Sin ti no “Hai ti”


La vida es una tragedia para los que sienten, y una comedia para los que piensan.
Jean de la Bruyere

Intento asimilar la hecatombe dentro de mí y el yo que percibe las emociones me dice que está a punto de rebosar, que no entra una sola imagen que refleje angustia o padecimiento en mi cerebro. Observo detenidamente las acciones y reacciones de la opinión pública sobre el terremoto que ha asolado Haití. Y cuanto más dolor retengo, más me dice mi raciocinio que el mundo está mal hecho, que casi nada funciona bien. ¿Cómo se puede aguantar tanto sufrimiento? ¿Cómo es posible que estemos inmunizados a las imágenes que recibimos a través de la caja tonta o la pantalla del ordenador? ¿Cómo podemos obviar que antes de la catástrofe los que han sobrevivido ya eran muertos en vida y tampoco hicimos nada por ellos? ¿Cómo podemos seguir con nuestras rutinas y olvidar en unos días lo que ha pasado? ¿Basta con una simple aportación dineraria en una cuenta bancaria para purgar nuestras conciencias? ¿Es suficiente el propósito de no olvidar lo sucedido para reconfortarnos, para seguir viviendo en paz?

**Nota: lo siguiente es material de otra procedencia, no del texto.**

Lemma dispatch_child_spec fl p init allowed ci depth kb g e e1 : costs_fit p (ci_gas_limit ci) →
  sp_init_subcall p (resolve_shared_buffer (fs_ctx (evm_frames e)) ci) = Ok init →
  quiet (evm_frames e) (evm_frames e1) → subcall_continuations e1 = subcall_continuations e →
  authorised allowed (ctx_tx_caller (fs_ctx (evm_frames e))) ci (child_inputs init) →
  gas_limit_of g = ci_gas_limit ci → 0 ≤ remaining g ≤ ci_gas_limit ci →
  let '(r, e') := dispatch_child fl p init ci depth kb g e1 in
  subcall_result fl p allowed depth ci e e' r.
Proof.
  intros (L & _ & Cc) In Q Ce Au Gl Rm. unfold dispatch_child. unfold m_bind at 1, on_frames at 1, on_j_ at 1.
  destruct (checkpoint_spec (fs_journal (evm_frames e1))) as (T & X1 & V1).
  destruct (checkpoint (fs_journal (evm_frames e1))) as [cp j1]. cbn [fst snd] in *.
  unfold m_bind at 1, on_frames at 1, on_j_ at 1. cbn [fs_ctx fs_stack fs_journal evm_frames subcall_continuations].
  destruct (checkpoint_commit_spec j1) as [X2 V2].
  set (child := with_code_and_gas _ _ _). set (cont := mkSubcallContinuation _ _ _ _ _ _).
  set (s2 := mkFrameState _ _ _). set (i := mkFrameInit (S depth) (FiCall child)).
  assert (extends_journal (fs_journal (evm_frames e1)) (fs_journal s2)) as X12 by (by etrans).
  assert (view (fs_journal s2) ≡ view (fs_journal (evm_frames e))) as Vs.
  { cbn. rewrite V2, V1. apply Q. }
  pose proof (spent_remaining g) as Sr. assert (0 ≤ frame_gas_limit i) as Gi.
  { cbn. assert (remaining g / 64 ≤ remaining g) by (apply Z.div_le_upper_bound; lia). lia. }
  unfold m_bind at 1, on_frames at 1. cbn [evm_frames subcall_continuations].
  pose proof (checked_frame_init_spec fl i s2 ltac:(by split)) as Ck.
  destruct (checked_frame_init fl i s2) as [[o|err] s3] eqn:Cf; destruct Ck as (X3 & _ & _ & Ck); [|exact Ck].
  destruct (checked_grows i s2 s3 o Gi Ck) as [Gr Ef].
  assert (authorised allowed (ctx_tx_caller (fs_ctx (evm_frames e))) ci child) as Ac by exact Au. pose proof Q as (_ & Qs & _ & Qv).
  assert (spawned fl p depth ci child e o s3) as Sw by (by exists init, kb, (remaining g - remaining g / 64), s2).
  destruct o as [|r]; cbn in Gr.
  - destruct Gr as (f & Sf & Df & Ff). cbn. exists f, cont, child. split; [done|]. split; [done|].
    split; [unfold stack_of; cbn; by rewrite Sf, <- Qs|]. split; [done|]. split; [done|]. split; [by rewrite <- Ce|]. split.
    + exists (fs_journal (evm_frames e1)). split; [done|]. split; [by etrans|]. split; [done|].
      assert (0 ≤ remaining g / 64) by (apply Z.div_pos; lia).
      apply (settles_from p (ci_gas_limit ci)); [done..| |cbn; lia]. intros d r res. apply Cc.
    + split; [done|]. exists (remaining g). cbn. lia.
  - destruct Gr as (Sf & Sp & Ol & K). destruct (K eq_refl) as [oc ->].
    pose proof (complete_subcall_spec (fs_journal (evm_frames e1)) (FrCall oc) cont (mkArcEvm s3 (subcall_continuations e1)) T
      ltac:(cbn; by etrans)) as Cs.
    unfold m_bind. destruct (complete_subcall _ _ _) as [x e']. destruct Cs as (final & -> & Ch & (j' & -> & Xj & Vj)).
    { assert (0 ≤ remaining g / 64) by (apply Z.div_pos; lia).
      assert (0 ≤ completion_cost (FrCall oc) cont ∧ ci_gas_limit ci + completion_cost (FrCall oc) cont < 2 ^ 64) as [Cb1 Cb2].
      { unfold completion_cost. destruct (completion (FrCall oc) cont) as [res|] eqn:Co; [exact (Cc _ _ _ Ol Co)|lia]. }
      unfold within_budget, result_gas. change (sc_gas_limit cont) with (ci_gas_limit ci).
      change (sc_init_subcall_gas_overhead cont) with (total_gas_spent g). change (frame_gas_limit i) with (remaining g - remaining g / 64) in Sp.
      lia. }
    cbn [m_ret]. destruct Ch as (C1 & C2 & _ & _ & out & Fo). cbn [subcall_result].
    assert (child_ok final = ir_is_ok (instruction_result final)) as Ck' by (by rewrite Fo). rewrite <- Ck'.
    split; [change (fs_stack s3 = fs_stack (evm_frames e)); rewrite Sf; exact Qs|]. split; [done|]. split; [done|].
    change (sc_gas_limit cont) with (ci_gas_limit ci) in *. change (sc_init_subcall_gas_overhead cont) with (total_gas_spent g) in *.
    unfold result_gas in *. split; [lia|].
    destruct (child_ok final) eqn:Cfn; [exists child, (FrCall oc), s3; rewrite andb_false_r in Vj; by split_and!|]. rewrite andb_true_r in Vj. cbn [journal_of with_journal evm_frames fs_journal].
    destruct (child_ok (FrCall oc)) eqn:Co.
    + apply same_value_equiv. by rewrite Vj.
    + eapply same_value_trans; [apply same_value_equiv; exact Vs|]. eapply same_value_trans; [exact (Ef Co)|].
      by apply same_value_equiv.
Qed.

Lemma resolve_same ctx ci : let ci' := resolve_shared_buffer ctx ci in
  ci_gas_limit ci' = ci_gas_limit ci ∧ ci_caller ci' = ci_caller ci
  ∧ ∀ allowed origin child, authorised allowed origin ci' child ↔ authorised allowed origin ci child.
Proof.
  unfold resolve_shared_buffer. destruct (ci_input ci); [|done]. split; [done|]. split; [done|]. intros. unfold authorised.
  rewrite !transfers_value_spec. done.
Qed.

Lemma resolve_twice ctx ci : resolve_shared_buffer ctx (resolve_shared_buffer ctx ci) = resolve_shared_buffer ctx ci.
Proof. unfold resolve_shared_buffer. by destruct (ci_input ci) eqn:E; rewrite ?E. Qed.

Lemma subcall_result_same fl p allowed depth ci ci' e e' r : ci_gas_limit ci' = ci_gas_limit ci →
  (∀ allowed origin child, authorised allowed origin ci' child ↔ authorised allowed origin ci child) →
  resolve_shared_buffer (fs_ctx (evm_frames e)) ci' = resolve_shared_buffer (fs_ctx (evm_frames e)) ci →
  subcall_result fl p allowed depth ci' e e' r → subcall_result fl p allowed depth ci e e' r.
Proof.
  intros G A Rs. unfold subcall_result, spawned. rewrite Rs. destruct r as [[|res]|err]; [..|done].
  - intros (f & c & child & Au & Sw & S & D & F & C & R). exists f, c, child. split; [by apply A|]. split_and!; try done.
    unfold ready in *. by rewrite <- G.
  - rewrite G. intros (S & C & Gl & Sp & O). split_and!; try done; try lia. destruct (ir_is_ok _); [|done].
    destruct O as (child & r & s & Au & O). exists child, r, s. split; [by apply A|done].
Qed.

Lemma quiet_frames_trans (e e1 : ArcEvm) s : quiet (evm_frames e) (evm_frames e1) → quiet (evm_frames e1) s → quiet (evm_frames e) s.
Proof. intros (A1 & A2 & A3 & A4) (B1 & B2 & B3 & B4). split_and!; [congruence..|by etrans|by rewrite B4]. Qed.

(** The part of [init_subcall] after the checks on the call. *)
Lemma init_subcall_spec fl i p allowed ci e e1 : fi_frame_input i = FiCall ci → is_allowed allowed (ci_caller ci) = true →
  costs_fit p (ci_gas_limit ci) → quiet (evm_frames e) (evm_frames e1) → subcall_continuations e1 = subcall_continuations e →
  let '(r, e') := init_subcall fl i p e1 in subcall_result fl p allowed (fi_depth i) ci e e' r.
Proof.
  intros Fi Al Co Q Ce. unfold init_subcall. rewrite Fi. pose proof Co as (L & Ci & _).
  assert (∀ msg c, ci_gas_limit c = ci_gas_limit ci → subcall_result fl p allowed (fi_depth i) ci e e1 (Ok (Immediate (init_subcall_revert msg c)))) as Rv.
  { intros msg c E. destruct (init_subcall_revert_gas msg c ltac:(lia)) as [G S]. rewrite E in *. apply refusal; try done.
    unfold init_subcall_revert. by destruct (record_regular_cost _ _). }
  assert (∀ e2 g mo, quiet (evm_frames e) (evm_frames e2) → subcall_continuations e2 = subcall_continuations e →
    gas_limit_of g = ci_gas_limit ci → subcall_result fl p allowed (fi_depth i) ci e e2 (Ok (Immediate (subcall_oog (spend_all g) mo)))) as Og.
  { intros e2 g mo Q2 C2 G. apply refusal; try done; unfold result_gas; cbn; rewrite ?spend_all_limit, ?spend_all_spent; lia || done. }
  case_decide as Sc; [by apply Rv|]. destruct (ci_is_static ci) eqn:St.
  { apply refusal; try done; unfold result_gas; cbn; rewrite ?spend_all_limit, ?spend_all_spent, limit_new; lia || done. }
  destruct (transfers_value ci) eqn:Tv; [by apply Rv|]. unfold m_bind at 1, m_get at 1.
  destruct (resolve_same (fs_ctx (evm_frames e1)) ci) as (Rg & Rc & Ra). set (ci' := resolve_shared_buffer _ ci) in *.
  assert (resolve_shared_buffer (fs_ctx (evm_frames e)) ci' = ci') as Rt by (unfold ci'; destruct Q as (-> & _); apply resolve_twice).
  destruct (sp_init_subcall p ci') as [init|err] eqn:In; [|by apply Rv]. case_decide as Sp; [by apply Rv|].
  assert (authorised allowed (ctx_tx_caller (fs_ctx (evm_frames e))) ci' (child_inputs init)) as Au.
  { apply Ra. split_and!; try done. destruct Q as (<- & _). rewrite <- Rc. 
    destruct (decide (ci_caller (child_inputs init) = ci_caller ci')); [by left|].
    destruct (decide (ci_caller (child_inputs init) = ctx_tx_caller (fs_ctx (evm_frames e1)))); [by right|]. by destruct Sp. }
  unfold m_bind at 1, on_frames at 1, on_j at 1.
  pose proof (load_account_quiet (ci_caller (child_inputs init)) (evm_frames e1)) as Q1.
  destruct (load_account _ (ci_caller (child_inputs init))) as [[acc|er] j1]; cbn [map_err snd] in *; [|by eexists].
  set (e2 := mkArcEvm _ _). pose proof (quiet_frames_trans e e1 (evm_frames e2) Q Q1) as Q2.
  pose proof (recorded_gas (ci_gas_limit ci') (sir_gas_overhead init) ltac:(lia) (Ci _ _ In)) as Rc'.
  destruct (record_regular_cost (gas_new (ci_gas_limit ci')) (sir_gas_overhead init)) as [ok g]. destruct Rc' as (Gl & _ & Rc').
  destruct ok; cbn [negb]; [|apply Og; [done..|congruence]].
  destruct Rc' as (Le & _ & Rm). assert (0 ≤ sir_gas_overhead init) as Ov by exact (Ci _ _ In).
  unfold m_bind at 1, on_frames at 1. pose proof (load_child_code_spec (child_inputs init) g (evm_frames e2) ltac:(lia)) as Lc.
  destruct (load_child_code (child_inputs init) g (evm_frames e2)) as [[[[kb|] g2]|er] s3]; destruct Lc as [Q3 Lc]; [..|done].
  - pose proof (dispatch_child_spec fl p init allowed ci' (fi_depth i) kb g2 e (mkArcEvm s3 (subcall_continuations e2))
      ltac:(by rewrite Rg) ltac:(by rewrite Rt) ltac:(by eapply quiet_frames_trans) Ce Au ltac:(destruct Lc; congruence) ltac:(destruct Lc; lia)) as D.
    destruct (dispatch_child _ _ _ _ _ _ _ _) as [r e']. apply (subcall_result_same fl p allowed (fi_depth i) ci ci'); [done..| |done].
    rewrite Rt. unfold ci'. by destruct Q as (-> & _).
  - apply Og; [by eapply quiet_frames_trans|done|]. destruct Lc. congruence.
Qed.
(** The costs of [callFrom]. *)
Lemma abi_gas_bound base n : 0 ≤ base ≤ 100 → 0 ≤ n < 2 ^ 42 → 0 ≤ GAS_COPY ≤ 100 →
  0 ≤ saturating_add 64 base (saturating_mul 64 (div_ceil n 32) GAS_COPY) < 2 ^ 60.
Proof.
  intros B N G. unfold saturating_add, saturating_mul, div_ceil, uint_max.
  assert (0 ≤ (n + 32 - 1) / 32 < 2 ^ 42) as D by (split; [apply Z.div_pos; lia|apply Z.div_lt_upper_bound; lia]).
  assert (0 ≤ (n + 32 - 1) / 32 * GAS_COPY ≤ 2 ^ 42 * 100) as X by nia. lia.
Qed.

Lemma call_from_costs_fit state gas_limit : 0 ≤ GAS_COPY ≤ 100 → 0 ≤ gas_limit < 2 ^ 63 → costs_fit (CallFromPrecompile state) gas_limit.
Proof.
  intros G L. split_and!; [lia|lia|..].
  - intros i res. cbn. unfold decode_child_call. destruct (ci_input i) as [|b]; [done|]. destruct (decode_callFrom b) as [[[sd t] cd]|]; cbn; [|done].
    destruct (checked_sub _ _ _); cbn; [|done]. intros [= <-]. cbn. unfold abi_decode_gas, ABI_DECODE_BASE_GAS, saturating_add, saturating_mul, uint_max, div_ceil.
    assert (0 ≤ (Z.of_nat (length cd) + 32 - 1) / 32) by (apply Z.div_pos; lia). nia.
  - intros d r res Ol. cbn. destruct r as [o|o]; [|done]. intros [= <-]. cbn in *.
    pose proof (abi_gas_bound ABI_ENCODE_BASE_GAS (Z.of_nat (length (ir_output (co_result o)))) ltac:(by vm_compute) ltac:(lia) G).
    unfold abi_encode_gas. lia.
Qed.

Un conocido me dijo una vez que hasta para morirse hay días buenos y días malos. Y con las catástrofes, ya sean atentados, ya sean producidas por la Naturaleza, creo que también. Son diferentes a nuestro sentir según el lugar en el que ocurran.

El día que derribaron las Torres Gemelas “sólo” (va entrecomillado porque ese sólo también es un sólo gigantesco, aunque en este párrafo lo voy a hacer pequeño) murieron alrededor de tres mil personas y, sin embargo, durante más de un año estuvimos pendientes de las noticias que nos llegaban desde ese lado del Atlántico. Cientos de reportajes colapsaron nuestras arterias, colaboramos en la búsqueda de sobrevivientes, seguimos con pasión lo que fue la vida de muchas de las víctimas, el padecimiento de sus familiares y amigos después de los sucesos. Nos apenamos con ellos, llegamos a sentir en cierto modo que todos éramos parte de aquel ataque a la razón… Creo que a pesar del tiempo transcurrido seguimos sintiendo esos hechos como algo que también nos pasó a nosotros.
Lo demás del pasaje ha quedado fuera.